**WHAT YOU HAVE TO DO**
The answer must be the full listing, retyped exactly.
►
Definition start_run : bexecution :=
  finite (W := daemon) nothing_else (fun _ => None) any_time syntax_error "0123456789ab" false 1 0 start_acts (binit idle_beacon).

Lemma start_checked : exists s',
  checked_run (W := daemon) nothing_else (fun _ => None) any_time syntax_error "0123456789ab" false 1 0 start_acts (binit idle_beacon) = Some s' /\
  at_end (bserver s').
Proof.
  assert (Hc : match checked_run (W := daemon) nothing_else (fun _ => None) any_time syntax_error "0123456789ab" false 1 0 start_acts (binit idle_beacon) with
    | Some s' => (ServerChannels.H (bserver s') = HRecv /\ E (bserver s') = ERecv) /\ readers (bserver s') = [Scan] /\
        R (bserver s') = RRecv /\ poller (bserver s') = POff
    | None => False end) by (vm_compute; repeat split).
  destruct (checked_run _ _ _ _ _ _ _ _ _ _) as [s'|]; [|done]. exists s'. split; [done|].
  destruct Hc as ([HH HE] & Hr & HR & Hp). split; [done|]. split; [done|]. intros [[|i]| |]; simpl; by rewrite ?Hr, ?HR, ?Hp.
Qed.

Lemma start_collects : collects start_run (length before_tick) (length start_acts - 1) tick_tasks.
Proof.
  split; [by apply Nat.ltb_lt|]. split; [reflexivity|]. split; [reflexivity|]. intros m Hm Hd. simpl.
  assert (Hall : Forall (fun a => a <> Some BDone) (map (fun m => start_acts !! m) (seq 10 69))) by (repeat constructor; discriminate).
  rewrite Forall_map, Forall_seq in Hall. apply Hall. change (length before_tick) with 9 in Hm. change (length start_acts - 1) with 79 in Hd. lia.
Qed.

(** The beacon handles nothing once the collection has begun. *)
Lemma start_handles j : bby start_run j = Some BHandle -> j < length before_tick.
Proof.
  intros Hj. destruct (decide (j < length before_tick)) as [|Hge]; [done|exfalso]. simpl in Hj.
  unfold start_acts in Hj. rewrite lookup_app_r in Hj by lia.
  assert (Hall : Forall (fun a => a <> BHandle) (BTick tick_tasks :: emits_all ++ [BDone])) by (repeat constructor; discriminate).
  rewrite Forall_lookup in Hall. by apply (Hall _ _ Hj).
Qed.

Lemma started_published_witness :
  published "bbbbbbbbbbbb" "/api" api_config web_statistics (bhist (bat start_run (length start_acts))).
Proof.
  destruct start_checked as (s' & Hc & He).
  destruct (started_published (W := daemon) nothing_else (fun _ => None) any_time syntax_error "0123456789ab" false 1 0
    start_run idle_beacon (Reader 0) api_starts (length before_read) "bbbbbbbbbbbb" "/api" "2016-04-29T15:18:21Z" api_config
    [7%Z; 5%Z] 90%Z web_statistics) as (j & _ & Hb & _ & Hpub); try reflexivity.
  - by eapply checked_valid.
  - by eapply checked_fair.
  - right. split; [by eapply checked_without_500|by eapply checked_without_null].
  - lia.
  - apply all_rules_select.
  - apply (bool_decide_eq_true_1 (Forall uint64 [7%Z; 5%Z])). reflexivity.
  - apply (bool_decide_eq_true_1 (uint64 90%Z)). reflexivity.
  - exact web_statistics_fit.
  - exact counting_answers.
  - done.
  - apply (Hpub (length before_tick) (length start_acts - 1) tick_tasks (start_handles j Hb) start_collects).
    + intros i _ _ _ [Hend _]. by eapply checked_states_good in Hend.
    + intros i _ _ _. by eapply checked_states_good.
    + by eapply checked_states_good.
Defined.
End Witnesses.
◄
**SOLUTION BELOW**
Definition start_run : bexecution :=
  finite (W := daemon) nothing_else (fun _ => None) any_time syntax_error "0123456789ab" false 1 0 start_acts (binit idle_beacon).

Lemma start_checked : exists s',
  checked_run (W := daemon) nothing_else (fun _ => None) any_time syntax_error "0123456789ab" false 1 0 start_acts (binit idle_beacon) = Some s' /\
  at_end (bserver s').
Proof.
  assert (Hc : match checked_run (W := daemon) nothing_else (fun _ => None) any_time syntax_error "0123456789ab" false 1 0 start_acts (binit idle_beacon) with
    | Some s' => (ServerChannels.H (bserver s') = HRecv /\ E (bserver s') = ERecv) /\ readers (bserver s') = [Scan] /\
        R (bserver s') = RRecv /\ poller (bserver s') = POff
    | None => False end) by (vm_compute; repeat split).
  destruct (checked_run _ _ _ _ _ _ _ _ _ _) as [s'|]; [|done]. exists s'. split; [done|].
  destruct Hc as ([HH HE] & Hr & HR & Hp). split; [done|]. split; [done|]. intros [[|i]| |]; simpl; by rewrite ?Hr, ?HR, ?Hp.
Qed.

Lemma start_collects : collects start_run (length before_tick) (length start_acts - 1) tick_tasks.
Proof.
  split; [by apply Nat.ltb_lt|]. split; [reflexivity|]. split; [reflexivity|]. intros m Hm Hd. simpl.
  assert (Hall : Forall (fun a => a <> Some BDone) (map (fun m => start_acts !! m) (seq 10 69))) by (repeat constructor; discriminate).
  rewrite Forall_map, Forall_seq in Hall. apply Hall. change (length before_tick) with 9 in Hm. change (length start_acts - 1) with 79 in Hd. lia.
Qed.

(** The beacon handles nothing once the collection has begun. *)
Lemma start_handles j : bby start_run j = Some BHandle -> j < length before_tick.
Proof.
  intros Hj. destruct (decide (j < length before_tick)) as [|Hge]; [done|exfalso]. simpl in Hj.
  unfold start_acts in Hj. rewrite lookup_app_r in Hj by lia.
  assert (Hall : Forall (fun a => a <> BHandle) (BTick tick_tasks :: emits_all ++ [BDone])) by (repeat constructor; discriminate).
  rewrite Forall_lookup in Hall. by apply (Hall _ _ Hj).
Qed.

Lemma started_published_witness :
  published "bbbbbbbbbbbb" "/api" api_config web_statistics (bhist (bat start_run (length start_acts))).
Proof.
  destruct start_checked as (s' & Hc & He).
  destruct (started_published (W := daemon) nothing_else (fun _ => None) any_time syntax_error "0123456789ab" false 1 0
    start_run idle_beacon (Reader 0) api_starts (length before_read) "bbbbbbbbbbbb" "/api" "2016-04-29T15:18:21Z" api_config
    [7%Z; 5%Z] 90%Z web_statistics) as (j & _ & Hb & _ & Hpub); try reflexivity.
  - by eapply checked_valid.
  - by eapply checked_fair.
  - right. split; [by eapply checked_without_500|by eapply checked_without_null].
  - lia.
  - apply all_rules_select.
  - apply (bool_decide_eq_true_1 (Forall uint64 [7%Z; 5%Z])). reflexivity.
  - apply (bool_decide_eq_true_1 (uint64 90%Z)). reflexivity.
  - exact web_statistics_fit.
  - exact counting_answers.
  - done.
  - apply (Hpub (length before_tick) (length start_acts - 1) tick_tasks (start_handles j Hb) start_collects).
    + intros i _ _ _ [Hend _]. by eapply checked_states_good in Hend.
    + intros i _ _ _. by eapply checked_states_good.
    + by eapply checked_states_good.
Defined.
End Witnesses.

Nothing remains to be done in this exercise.